As the number of handles grew, the GATT interface had to change. The Mesh service will no longer
contain a single characteristic per handle-value, but rather just one characteristic for data
access. This new characteristic follows a specific format, and acts as a two-way
transport medium for mesh access. The GATT handling module now has a new name as well,
mesh_gatt. Read more about the syntax of the new mesh characteristic in the
"how it works"-document.

Async event handling

We've seen some performance issues coming from the way events are given to the application.
The main problem is that by sending them inline as a callback to an event handler function,
the mesh-context is blocked for an unknown amount of time, leading to overflowing buffers,
poor bandwidth utilization and unexpected behavior. To change this, we're moving to
asynchonous event passing; events are now queued up in a FIFO-manner from the framework,
and the application has to pop them off the event queue with the rbc_mesh_evt_get()
function. In the examples, this is done in the main while-loop, in combination with the
Softdevice sleep function sd_app_evt_wait(). This methodology is similar to the
way the Softdevice passes events, and we think it improves overall consistency.
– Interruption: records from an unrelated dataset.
(** A turn of the loop over the words. *)
Lemma write_word_spec (Q : unit -> ustate -> Prop) X s s' n f0 d0 i o0 ns argv pre k p w :
  writing s s' n f0 d0 i o0 ns (words_text pre) -> is_int n -> literal s [32] -> argument s argv k p w -> own_string s (path o0) -> is_bytes w -> (length w < limit)%nat ->
  zlength (words_text (pre ++ [w])) < cluster_size v * zlength ns -> zlength (words_text (pre ++ [w])) < 2 ^ 31 ->
  (forall s'', writing s s'' n f0 d0 i o0 ns (words_text (pre ++ [w])) -> Q tt s'') ->
  wp Q X (Programs.write_word lit n argv k) s'.
Proof.
  intros Hw Hn (Hsp & _ & Hlim) Harg Ho0 Hby Hl Hfit Hint HQ. rewrite words_text_snoc in *.
  destruct (argument_word s argv k p w Harg) as (Hp & Hlw & Ho & Hm). pose proof (argument_writing _ _ _ _ _ _ _ _ _ _ _ _ _ Hw Harg) as Harg'.
  unfold Programs.write_word. apply wp_bind, (wp_arg _ _ _ _ _ _ _ _ p w); [done|].
  apply wp_bind, (wp_text_of _ _ _ _ _ _ _ w); [apply Harg'|apply Harg'|done|].
  apply wp_bind, (wp_lift _ _ _ _ _ _ _ (zlength w)); [apply stdstring_length_spec; [apply Harg'|done]|].
  apply wp_bind, (wp_arg _ _ _ _ _ _ _ _ p w); [done|].
  rewrite !length_app, !Nat2Z.inj_add in Hfit, Hint. change (zlength [32]) with 1 in *.
  apply wp_bind, (wp_write_more _ _ _ _ _ _ _ _ _ _ _ _ _ Hw); [done|done|done|done|done|done|rewrite length_app; lia|rewrite length_app; lia|]. intros s1 Hw1.
  destruct Hsp as (Ha & Hsl & Hsb & Hsm). unfold cstr in Hsl; simpl in Hsl.
  apply wp_bind, (wp_write_more _ _ _ _ _ _ _ _ _ _ _ (lit [32]) [32] Hw1); [done|unfold is_word; lia|unfold own; simpl; lia|done|by destruct (holds_app _ _ [32] [0] Hsm)|by repeat constructor|
    rewrite !length_app; simpl; lia|rewrite !length_app; simpl; lia|].
  intros s2 Hw2. rewrite !i32_small, !Z.eqb_refl by (simpl; lia). apply wp_mret. apply HQ. by rewrite app_assoc.
Qed.

(** The loop over the words. *)
Lemma write_words_spec (Q : unit -> ustate -> Prop) X s s' n f0 d0 i o0 ns argv ws :
  is_int n -> literal s [32] -> word_arguments s argv ws -> own_string s (path o0) ->
  zlength (words_text ws) < cluster_size v * zlength ns -> zlength (words_text ws) < 2 ^ 31 ->
  writing s s' n f0 d0 i o0 ns [] -> (forall s'', writing s s'' n f0 d0 i o0 ns (words_text ws) -> Q tt s'') ->
  wp Q X (Programs.write_words lit n (zlength ws + 1) argv) s'.
Proof.
  intros Hn Hlit Hargs Ho0 Hfit Hint Hw HQ. unfold Programs.write_words. rewrite Z.add_simpl_r, Nat2Z.id.
  assert (Hloop : forall rest pre s', ws = pre ++ rest -> writing s s' n f0 d0 i o0 ns (words_text pre) ->
    wp Q X (Programs.count_code (length rest) (zlength pre + 1) (Programs.write_word lit n argv)) s'); [|by apply (Hloop ws [])].
  clear s' Hw. intros rest. induction rest as [|w rest IH]; intros pre s' E Hw; cbn [Programs.count_code length].
  - apply wp_mret, HQ. by rewrite E, app_nil_r.
  - destruct (Hargs (length pre) w) as (Hby & Hl & p & Harg); [rewrite E; by apply list_lookup_middle|].
    assert (E' : ws = (pre ++ [w]) ++ rest) by by rewrite <- app_assoc.
    assert (Hle : zlength (words_text (pre ++ [w])) <= zlength (words_text ws)).
    { rewrite E'. unfold words_text. rewrite (bind_app _ (pre ++ [w])), (length_app (_ ≫= _)). lia. }
    apply wp_bind, (write_word_spec _ _ s s' n f0 d0 i o0 ns argv pre _ p w); try done; [lia|lia|]. intros s1 Hw1.
    replace (zlength pre + 1 + 1) with (zlength (pre ++ [w]) + 1) by (rewrite length_app; simpl; lia). by apply IH.
Qed.

(** [write] on a file that can be opened, when the text fits in its clusters. *)
Lemma write_opened argv name p ws n f d i o ns (s : ustate) :
  ctx_ok (uctx s) -> fds_left s -> literal s [32] -> argument s argv 0 name p -> word_arguments s argv ws -> ws <> [] ->
  own_paths limit s name (open_files (ufiles s)) -> own_string s (path o) ->
  sys_open turns (S depth) (ustrings limit s) name 0 (ufiles s) (udisk s) = Ok (n, f, d) -> is_int n ->
  named_open v N (ustrings limit s) nm ex [] n f d i o ns ->
  zlength (words_text ws) < cluster_size v * zlength ns -> zlength (words_text ws) < 2 ^ 31 ->
  wp no_return (fun status s' => status = EXIT_SUCCESS /\ writing s s' n f d i o ns (words_text ws))
    (Programs.write lit (zlength ws + 1) argv) s.
Proof.
  intros Hc Hleft Hlit Harg Hargs Hws Hpaths Ho0 Hopen Hn Hno Hfit Hint. pose proof Hno as [Hat Hp He Hl Hsane Ha].
  destruct (argument_word s argv 0 name p Harg) as (Hw & _ & _). pose proof (fa_number _ _ _ _ _ _ _ _ Hat).
  assert (0 < zlength ws) by (destruct ws; [done|simpl; lia]).
  unfold Programs.write. apply wp_bind. destruct (Z.gtb_spec (zlength ws + 1) 1); [|lia]. cbn [Programs.when].
  apply wp_bind, (wp_arg _ _ _ _ _ _ _ _ name p); [done|].
  apply wp_bind, (wp_open _ _ _ _ _ _ _ _ _ n f d); [done|done|eapply lasting_string, Harg|done|done|done|done|done|]. intros c1 Hc1; state.
  destruct (lseek_set n 0 f i o (fa_open _ _ _ _ _ _ _ _ Hat) (fa_find _ _ _ _ _ _ _ _ Hat)) as (El & Ho2 & Hfind2).
  apply wp_bind, (wp_lseek _ _ _ _ _ _ _ _ _ _ 0 (update_open i (with_offset 0) f)); [exact Hc1|done..|exact El|]. intros c2 Hc2; state.
  apply wp_bind. destruct (Z.ltb_spec n 0); [lia|]. apply wp_mret.
  apply wp_bind, (write_words_spec _ _ s _ n f d i o ns argv ws); try done.
  - split; try done. exists (with_offset 0 o). split_and!; try done.
    + cbn. by rewrite (update_open_const i (with_offset 0) o) by apply Hat.
    + split; try done. by apply (file_at_moved v N n f d i o ns (with_offset 0)); [|apply Hat|..].
    + apply (fa_size _ _ _ _ _ _ _ _ Hat).
  - intros s'' Hw''. by apply wp_exit_last.
Qed.
End Named.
Zero-copy for mesh packets

The final major change is the way packet data is handled internally. Instead of creating several
copies of the packet memory for the internal module, and in addition force the application to
do a copy of any data they want to keep, the framework now passes the same data around, and never
duplicates memory. This includes the application, and this improvement has one additional implication to the
way you have to handle events. To let the mesh-framework be able to know when it may safely free
packet memory for other purposes, the application is required to call
rbc_mesh_packet_release(uint8_t* p_data) with the data pointer in the mesh-event as a parameter
after it is finished processing the event. Failure to do so will result in a NRF_ERROR_NO_MEM
event from the framework to the app_error_handler() callback. The release-function will accept
any p_data from the mesh (including NULL), and we recommend calling this for all events,
regardless of event type.

This change includes removing the mesh memory from the GATT server alltogether, and there
is no longer any need for adjusting linker-maps or heap-size if you want extensive amounts
of handles; only the aforementioned #defines for cache sizes.

Misc changes

There are some additional minor changes:

• The issue #44 hotfix has been pushed into the sdk-8-branch.
• Fix for issue #45
• TX events are now posted after the mesh has transmitted the message, and contains a pointer to
  the transmitted data.
• The rbc_mesh_init function now has a lfclk-field, in which you should supply the same clock-parameter
  as given to the sd_softdevice_enable-function (or SOFTDEVICE_HANDLER_INIT if you're using the softdevice-handler).
  This helps the mesh adjust for clock drift when calculating timeslot lengths.